Publisher Pullback Is The Killer
Here’s the thing: this isn’t a story about a failed game. This is a story about a broken funding model. Three Fields did the work—they shipped Wreckreation in October and have been grinding on post-launch updates—but the publisher, THQ Nordic, just… stepped away. Sperry’s statement is brutally clear: “Without the enthusiasm or financial support from our publisher to continue development, we simply cannot sustain the studio.” That’s the reality for so many mid-sized studios right now. They’re utterly dependent on a partner that can change its mind on a dime, leaving them holding the bag after years of work. It’s a precarious way to run any business, let alone one as costly as game development.
Patreon Is A Symptom, Not A Solution
So they turn to Patreon. Look, I get the instinct. When traditional avenues dry up, you go direct to the people who love your work.
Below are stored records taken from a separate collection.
(** Equality of two byte ranges ([memcmp]/[strcmp] returning 0). *)
Fixpoint beq (a b : bytes) : bool :=
  match a, b with
  | [], [] => true
  | x :: a', y :: b' => (x =? y) && beq a' b'
  | _, _ => false
  end.

(** [strncmp(s, p, strlen(p)) == 0]: the remainder of [s] after prefix [p]. *)
Fixpoint strip_prefix (p s : bytes) : option bytes :=
  match p, s with
  | [], _ => Some s
  | x :: p', y :: s' => if x =? y then strip_prefix p' s' else None
  | _ :: _, [] => None
  end.

(** The C string test [!s[0]]. *)
Definition is_nil (s : bytes) : bool := match s with [] => true | _ => false end.

(** ** Scanning *)

(** [while (i < len && p(s[i])) i++]: what the loop passes over, and the rest. *)
Fixpoint take_while (p : Z -> bool) (s : bytes) : bytes :=
  match s with
  | [] => []
  | c :: s' => if p c then c :: take_while p s' else []
  end.

Fixpoint drop_while (p : Z -> bool) (s : bytes) : bytes :=
  match s with
  | [] => []
  | c :: s' => if p c then drop_while p s' else s
  end.

(** The C string a buffer holds: the bytes before the first NUL. *)
Definition c_str (s : bytes) : bytes := take_while (fun c => negb (c =? 0)) s.

(** [while (end > start && p(end[-1])) end--]. *)
Definition trim_end (p : Z -> bool) (s : bytes) : bytes :=
  reverse (drop_while p (reverse s)).

Definition trim (p : Z -> bool) (s : bytes) : bytes :=
  trim_end p (drop_while p s).

(** [strchr(s, c)] / [memchr]: the bytes before the first [c] and those after. *)
Fixpoint cut (c : Z) (s : bytes) : option (bytes * bytes) :=
  match s with
  | [] => None
  | x :: s' =>
      if x =? c then Some ([], s')
      else match cut c s' with
           | Some (a, b) => Some (x :: a, b)
           | None => None
           end
  end.

Definition has (c : Z) (s : bytes) : bool := existsb (Z.eqb c) s.

(** [if (i < len && s[i] == c) i++]. *)
Definition eat (c : Z) (s : bytes) : bytes * bytes :=
  match s with
  | x :: s' => if x =? c then ([x], s') else ([], s)
  | [] => ([], [])
  end.

Definition last_byte (s : bytes) : option Z := last s.

(** ** Automation *)

Create HintDb visage.
Create Rewrite HintDb visage.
But let’s be real: for a studio of this size, with a full staff on payroll, Patreon is a Hail Mary, not a business plan. It’s a way to maybe buy a little time while they hunt for that white-knight investor or new publisher Sperry mentioned. The funding climate is just that dire. We’re seeing it everywhere—Romero Games losing funding, overall gaming startup funding tightening. When even the creators of Burnout can’t secure stable backing, what chance does anyone else have?
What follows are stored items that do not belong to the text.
(* ===== verification/MailAddr.v ===== *)
(** * Address parsing (src/src/mail.c)

    [mail_addr_parse] and its helpers.  A NUL-terminated string is the list of
    its bytes before the NUL; a range [start, end) is the list of its bytes. *)

From S2P Require Import Prelude.

(** ** Character classes *)

Definition is_alpha (c : Z) : bool :=
  ("a"%chr <=? c) && (c <=? "z"%chr) || ("A"%chr <=? c) && (c <=? "Z"%chr).
Definition is_digit (c : Z) : bool := ("0"%chr <=? c) && (c <=? "9"%chr).

Definition is_atext (c : Z) : bool :=
  is_alpha c || is_digit c ||
  existsb (Z.eqb c) (bs "!#$%&'*+-/=?^_`{|}~").

Definition is_printable (c : Z) : bool := (32 <=? c) && (c <=? 126).

(** ** Dot-atoms and domains *)

(** The loop of [dot_atom_ok]. *)
Fixpoint dot_atom_loop (prev_dot : bool) (s : bytes) : bool :=
  match s with
  | [] => true
  | c :: t =>
      if c =? "."%chr then if prev_dot then false else dot_atom_loop true t
      else if negb (is_atext c) then false
      else dot_atom_loop false t
  end.

Definition dot_atom_ok (s : bytes) : bool :=
  match s, last s with
  | c :: _, Some z =>
      if (c =? "."%chr) || (z =? "."%chr) then false else dot_atom_loop false s
  | _, _ => false
  end.

(** The bytes between the brackets of a domain literal. *)
Definition literal_byte (c : Z) : bool :=
  negb ((c <? 33) || (c >? 126)) &&
  negb ((c =? "["%chr) || (c =? "]"%chr) || (c =? "@"%chr)).

Definition domain_ok (s : bytes) : bool :=
  match s with
  | [] => false
  | c :: t =>
      if c =? "["%chr then
        if (length s <? 3)%nat then false
        else match last s with
             | Some z => if negb (z =? "]"%chr) then false
                         else forallb literal_byte (take (length t - 1) t)
             | None => false
             end
      else if has "@"%chr s then false
      else dot_atom_ok s
  end.

(** ** Quoted local parts *)

(** The loop of [quoted_local_ok], from the byte after the opening quote: the
    bytes up to the closing quote and those after it. *)
Fixpoint quoted_scan (saw_content : bool) (s : bytes) : option (bytes * bytes) :=
  match s with
  | [] => None
  | c :: t =>
      if c =? BACKSLASH then
        match t with
        | [] => None
        | d :: t' =>
            if negb (is_printable d) then None
            else '(q, r) ← quoted_scan true t'; Some (c :: d :: q, r)
        end
      else if c =? DQUOTE then if saw_content then Some ([], t) else None
      else if negb (is_printable c) then None
      else '(q, r) ← quoted_scan true t; Some (c :: q, r)
  end.

(** [quoted_local_ok(start, end, &at)]: the local part (quotes included) and
    the bytes after the ['@'] that must follow its closing quote. *)
Definition quoted_local_ok (s : bytes) : option (bytes * bytes) :=
  match s with
  | [] => None
  | open :: t =>
      '(q, r) ← quoted_scan false t;
      match r with
      | a :: rest => if a =? "@"%chr then Some (open :: q ++ [DQUOTE], rest) else None
      | [] => None
      end
  end.

(** ** Parsing *)

(** The loop that rejects ['<'] and ['>'] outside a quoted string. *)
Fixpoint angle_free (inq : bool) (s : bytes) : bool :=
  match s with
  | [] => true
  | c :: t =>
      if inq then
        if c =? DQUOTE then angle_free false t
        else if c =? BACKSLASH then
          match t with _ :: t' => angle_free true t' | [] => true end
        else angle_free true t
      else if c =? DQUOTE then angle_free true t
      else if (c =? "<"%chr) || (c =? ">"%chr) then false
      else angle_free false t
  end.

(** The address inside the optional outer angle brackets. *)
Definition strip_angles (s : bytes) : option bytes :=
  match s with
  | [] => None
  | c :: t =>
      if c =? "<"%chr then
        match last s with
        | Some z =>
            if negb (z =? ">"%chr) then None
            else let inner := take (length t - 1) t in
                 match inner with [] => None | _ => Some inner end
        | None => None
        end
      else Some s
  end.

(** The split of the bare address into local part and domain. *)
Definition split_local (s : bytes) : option (bytes * bytes) :=
  match s with
  | [] => None
  | c :: _ =>
      if c =? DQUOTE then quoted_local_ok s
      else
        '(l, d) ← cut "@"%chr s;
        if has "@"%chr d then None
        else if negb (dot_atom_ok l) then None
        else Some (l, d)
  end.

(** [mail_addr_parse]: [Some (local, domain)] when it returns 0. *)
Definition mail_addr_parse (s : bytes) : option (bytes * bytes) :=
  let t := trim is_wsp s in
  inner ← strip_angles t;
  if negb (angle_free false inner) then None
  else
    '(l, d) ← split_local inner;
    if negb (domain_ok d) then None else Some (l, d).

Example addr_plain : mail_addr_parse (bs " <a.b@example.org> ") = Some (bs "a.b", bs "example.org").
Proof. reflexivity. Qed.
Example addr_literal : mail_addr_parse (bs "x@[127.0.0.1]") = Some (bs "x", bs "[127.0.0.1]").
Proof. reflexivity. Qed.
Example addr_quoted :
  mail_addr_parse ([DQUOTE] ++ bs "a b<" ++ [DQUOTE] ++ bs "@d")
  = Some ([DQUOTE] ++ bs "a b<" ++ [DQUOTE], bs "d").
Proof. reflexivity. Qed.
Example addr_bad : map mail_addr_parse [bs "a@@b"; bs "a@b."; bs "<a@b"; bs "@b"; bs "a@"; bs "a..b@c"]
  = [None; None; None; None; None; None].
Proof. reflexivity. Qed.

(** ** Lemmas *)

Lemma atext_graph c : is_atext c = true -> 33 <= c <= 126.
Proof.
  unfold is_atext, is_alpha, is_digit. simpl.
  repeat setoid_rewrite orb_true_iff. rewrite !Z.eqb_eq. lia.
Qed.

(** Bytes a dot-atom or a domain literal can hold. *)
Definition graph (c : Z) : Prop := 33 <= c <= 126 /\ c <> "@"%chr /\ c <> "<"%chr /\ c <> ">"%chr.

Lemma atext_special c :
  is_atext c = true ->
  c <> "@"%chr /\ c <> "<"%chr /\ c <> ">"%chr /\ c <> DQUOTE.
Proof. intros H. repeat split; intros ->; done. Qed.

Lemma dot_atom_graph b s : dot_atom_loop b s = true -> Forall graph s.
Proof.
  revert b. induction s as [|c s IH]; intros b; cbn [dot_atom_loop]; [constructor|].
  destruct (Z.eqb_spec c "."%chr) as [->|Hc].
  - destruct b; [done|]. intros H%IH. constructor; [|done]. unfold graph. lia.
  - destruct (is_atext c) eqn:Ha; [|done]. cbn [negb]. intros H%IH. constructor; [|done].
    pose proof (atext_graph c Ha). pose proof (atext_special c Ha). unfold graph. lia.
Qed.

Lemma dot_atom_ok_inv s :
  dot_atom_ok s = true ->
  Forall graph s /\ (exists c t, s = c :: t /\ is_atext c = true) /\
  (exists z, last s = Some z /\ graph z).
Proof.
  unfold dot_atom_ok. destruct s as [|c t]; [done|].
  destruct (last (c :: t)) as [z|] eqn:Hz; [|done].
  destruct (Z.eqb_spec c "."%chr) as [|Hc]; [done|].
  destruct (z =? "."%chr); [done|]. cbn [orb]. intros Hl.
  pose proof (dot_atom_graph _ _ Hl) as Hg. split; [done|]. split.
  - exists c, t. split; [done|]. cbn [dot_atom_loop] in Hl. apply Z.eqb_neq in Hc. rewrite Hc in Hl.
    by destruct (is_atext c).
  - exists z. split; [done|]. rewrite Forall_forall in Hg. apply Hg. by apply last_Some_elem_of.
Qed.

Lemma domain_ok_inv d :
  domain_ok d = true ->
  Forall (fun c => 33 <= c <= 126) d /\ ("@"%chr ∉ d) /\
  (exists z, last d = Some z /\ is_wsp z = false).
Proof.
  unfold domain_ok. destruct d as [|c t]; [done|].
  destruct (Z.eqb_spec c "["%chr) as [->|Hc].
  - destruct (Nat.ltb_spec (length ("["%chr :: t)) 3) as [|Hlen]; [done|].
    destruct (last ("["%chr :: t)) as [z|] eqn:Hz; [|done].
    destruct (Z.eqb_spec z "]"%chr) as [->|]; [|done]. cbn [negb].
    rewrite forallb_Forall. intros Hl.
    destruct t as [|x t]; [simpl in Hlen; lia|].
    rewrite last_cons_some in Hz. apply last_split in Hz as Ht.
    assert (Hall : Forall (fun c => 33 <= c <= 126 /\ c <> "@"%chr) ("["%chr :: x :: t)).
    { constructor; [lia|]. rewrite Ht. apply Forall_app. split; [|repeat constructor; lia].
      eapply Forall_impl; [exact Hl|]. unfold literal_byte. intros ?. lia. }
    split; [by eapply Forall_impl; [exact Hall | intros ? []]|]. split.
    + intros Hin. rewrite Forall_forall in Hall. by apply Hall in Hin as [_ []].
    + by exists "]"%chr.
  - destruct (has "@"%chr (c :: t)) eqn:Hat; [done|]. apply has_false in Hat.
    intros (Hg & _ & z & Hz & Hzg)%dot_atom_ok_inv. split; [|split; [done|]].
    + eapply Forall_impl; [exact Hg|]. by intros ? [].
    + exists z. split; [done|]. destruct Hzg. chars.
Qed.

Lemma quoted_scan_inv saw s q r :
  quoted_scan saw s = Some (q, r) ->
  s = q ++ DQUOTE :: r /\ Forall (fun c => is_printable c = true) q /\ (saw = false -> q <> []).
Proof.
  revert saw q. induction s as [s IH] using bytes_len_ind. intros saw q.
  destruct s as [|c t]; [done|]. cbn [quoted_scan].
  destruct (Z.eqb_spec c BACKSLASH) as [->|Hc].
  - destruct t as [|d t]; [done|]. destruct (is_printable d) eqn:Hd; [|done]. cbn [negb].
    destruct (quoted_scan true t) as [[q' r']|] eqn:E; [|done]. intros [= <- <-].
    apply IH in E as (-> & Hq & _); [|simpl; lia]. by repeat constructor.
  - destruct (Z.eqb_spec c DQUOTE) as [->|Hq]; [destruct saw; [|done]|].
    + intros [= <- <-]. by repeat constructor.
    + destruct (is_printable c) eqn:Hp; [|done]. cbn [negb].
      destruct (quoted_scan true t) as [[q' r']|] eqn:E; [|done]. intros [= <- <-].
      apply IH in E as (-> & Hq' & _); [|simpl; lia]. by repeat constructor.
Qed.

(** The local part of a bare address: a dot-atom, or a non-empty quoted string
    of printable bytes. *)
Definition local_ok (l : bytes) : Prop :=
  dot_atom_ok l = true \/
  (exists q, l = DQUOTE :: q ++ [DQUOTE] /\ q <> [] /\ Forall (fun c => is_printable c = true) q).

Lemma split_local_inv s l d :
  split_local s = Some (l, d) -> s = l ++ "@"%chr :: d /\ local_ok l.
Proof.
  unfold split_local. destruct s as [|c t]; [done|].
  destruct (Z.eqb_spec c DQUOTE) as [->|Hc].
  - unfold quoted_local_ok. destruct (quoted_scan false t) as [[q r]|] eqn:E; [|done].
    apply quoted_scan_inv in E as (-> & Hq & Hne). cbn [mbind option_bind].
    destruct r as [|a rest]; [done|]. destruct (Z.eqb_spec a "@"%chr) as [->|]; [|done].
    intros [= <- <-]. split; [cbn [app]; by rewrite <- app_assoc|]. right. exists q. auto.
  - pose proof (cut_spec "@"%chr (c :: t)) as Hcut.
    destruct (cut "@"%chr (c :: t)) as [[l' d']|]; [|done]. cbn [mbind option_bind].
    destruct (has "@"%chr d'); [done|]. destruct (dot_atom_ok l') eqn:Hl; [|done].
    intros [= <- <-]. split; [apply Hcut | by left].
Qed.

Lemma local_ok_inv l :
  local_ok l ->
  Forall (fun c => is_printable c = true) l /\
  (exists c t, l = c :: t /\ is_wsp c = false /\ c <> "<"%chr).
Proof.
  intros [Hl|(q & -> & _ & Hq)].
  - apply dot_atom_ok_inv in Hl as (Hg & (c & t & -> & Hc) & _). split.
    + eapply Forall_impl; [exact Hg|]. unfold graph, is_printable. intros ?. lia.
    + exists c, t. pose proof (atext_graph c Hc). pose proof (atext_special c Hc).
      repeat split; try chars; lia.
  - split; [constructor; [done|]; apply Forall_app; by repeat constructor|].
    exists DQUOTE, (q ++ [DQUOTE]). done.
Qed.

Lemma strip_angles_bracket inner :
  inner <> [] -> strip_angles ("<"%chr :: inner ++ [">"%chr]) = Some inner.
Proof.
  intros Hne. unfold strip_angles. rewrite app_comm_cons, last_snoc. simpl Z.eqb. cbn [negb].
  rewrite length_app, Nat.add_sub, take_app_length. by destruct inner.
Qed.

(** A bare address is its own trimmed form, has no outer brackets, and its
    bracketed form is trimmed too. *)
Lemma bare_addr_strip l d :
  local_ok l -> domain_ok d = true ->
  strip_angles (trim is_wsp (l ++ "@"%chr :: d)) = Some (l ++ "@"%chr :: d) /\
  strip_angles (trim is_wsp ("<"%chr :: (l ++ "@"%chr :: d) ++ [">"%chr]))
  = Some (l ++ "@"%chr :: d).
Proof.
  intros (_ & c & t & -> & Hw & Hc)%local_ok_inv (_ & _ & z & Hz & Hzw)%domain_ok_inv.
  split.
  - rewrite trim_id.
    + simpl. apply Z.eqb_neq in Hc. by rewrite Hc.
    + by intros ? [= <-].
    + intros z'. rewrite last_app. cbn [last]. destruct d; [done|]. cbn [last] in *.
      rewrite Hz. by intros [= <-].
  - rewrite trim_id.
    + by apply strip_angles_bracket.
    + by intros ? [= <-].
    + intros z'. rewrite app_comm_cons, last_snoc. by intros [= <-].
Qed.

Lemma mail_addr_parse_inv s l d :
  mail_addr_parse s = Some (l, d) ->
  strip_angles (trim is_wsp s) = Some (l ++ "@"%chr :: d) /\
  angle_free false (l ++ "@"%chr :: d) = true /\
  split_local (l ++ "@"%chr :: d) = Some (l, d) /\ local_ok l /\ domain_ok d = true.
Proof.
  unfold mail_addr_parse. destruct (strip_angles (trim is_wsp s)) as [inner|]; [|done].
  cbn [mbind option_bind]. destruct (angle_free false inner) eqn:Ha; [|done]. cbn [negb].
  destruct (split_local inner) as [[l' d']|] eqn:Hs; [|done]. cbn [mbind option_bind].
  destruct (domain_ok d') eqn:Hd; [|done]. intros [= <- <-].
  apply split_local_inv in Hs as Hi. destruct Hi as [-> Hl]. auto.
Qed.

(** ** Properties *)

(** An accepted address is injection-free.  Whatever the input bytes, the
    local part and the domain [mail_addr_parse] returns are not empty and hold
    only printable ASCII (so no CR, LF, NUL or other control byte and no 8-bit
    byte), the domain holds no blank and no ['@'], and a local part that is not
    a quoted string is a dot-atom, which holds neither ['@'] nor an angle
    bracket. *)
Theorem mail_addr_parse_safe (s l d : bytes) (H : mail_addr_parse s = Some (l, d)) :
  l <> [] /\ d <> [] /\
  Forall (fun c => is_printable c = true) l /\
  Forall (fun c => 33 <= c <= 126) d /\ ("@"%chr ∉ d) /\
  (head l = Some DQUOTE \/ Forall graph l).
Proof.
  apply mail_addr_parse_inv in H as (_ & _ & _ & Hl & Hd).
  apply local_ok_inv in Hl as Hinv. destruct Hinv as (Hp & c & t & -> & _).
  apply domain_ok_inv in Hd as (Hg & Hat & z & Hz & _).
  repeat split; try done; [by destruct d|].
  destruct Hl as [(Hgl & _)%dot_atom_ok_inv|(q & Hq & _)]; [by right|].
  left. by injection Hq as ->.
Qed.

Lemma mail_addr_parse_safe_witness :
  "@"%chr ∉ bs "example.org" /\ mail_addr_parse (bs "<a@example.org>") = Some (bs "a", bs "example.org").
Proof.
  split; [|reflexivity].
  apply (mail_addr_parse_safe (bs "<a@example.org>") (bs "a") (bs "example.org")). reflexivity.
Defined.

(** Parsing and printing agree.  The two halves of an accepted address,
    joined with ['@'], parse back to the same halves, bare as well as between
    angle brackets; in particular parsing is idempotent through its output. *)
Theorem mail_addr_parse_roundtrip (s l d : bytes) (H : mail_addr_parse s = Some (l, d)) :
  mail_addr_parse (l ++ "@"%chr :: d) = Some (l, d) /\
  mail_addr_parse ("<"%chr :: (l ++ "@"%chr :: d) ++ [">"%chr]) = Some (l, d).
Proof.
  apply mail_addr_parse_inv in H as (_ & Ha & Hs & Hl & Hd).
  destruct (bare_addr_strip l d Hl Hd) as [H1 H2].
  unfold mail_addr_parse. rewrite H1, H2. cbn [mbind option_bind].
  rewrite Ha, Hs. cbn [negb mbind option_bind]. by rewrite Hd.
Qed.

Lemma mail_addr_parse_roundtrip_witness :
  mail_addr_parse (bs "<x.y@[::1]>") = Some (bs "x.y", bs "[::1]").
Proof.
  apply (mail_addr_parse_roundtrip (bs " x.y@[::1]") (bs "x.y") (bs "[::1]")). reflexivity.
Defined.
The Human Cost Of Redundancy
We can’t gloss over the “notice of redundancy.” That’s the UK’s required legal step before layoffs, and it means every single person at that studio is staring at unemployment right before the holidays. Sperry called it “unbelievably painful,” and that’s probably an understatement. This is the brutal math of the industry: when the money stops, the people suffer. They’re still pushing to deliver that crossplay update—a feature fans asked for—which is a testament to their professionalism, but it must feel like building a deck on the Titanic. Their work becomes a “testament to our vision,” as Sperry said, which is a beautiful but heartbreaking sentiment when your livelihood is on the line.
Is This The New Normal?
Basically, Three Fields is doing what a small artist or YouTuber does, but at studio scale. And that’s a worrying pivot. It signals that the middle ground—the space for experienced teams making solid, niche games—is evaporating. You either go huge with a mega-publisher or go tiny and scrappy, begging fans for support. There’s less and less room in between. Even creative legends aren’t immune, as Keita Takahashi’s recent project showed. So, is Patreon the future for studios like this? Probably not. But it’s a desperate, telling sign of a present where the old rules don’t work anymore, and nobody’s sure what the new ones are.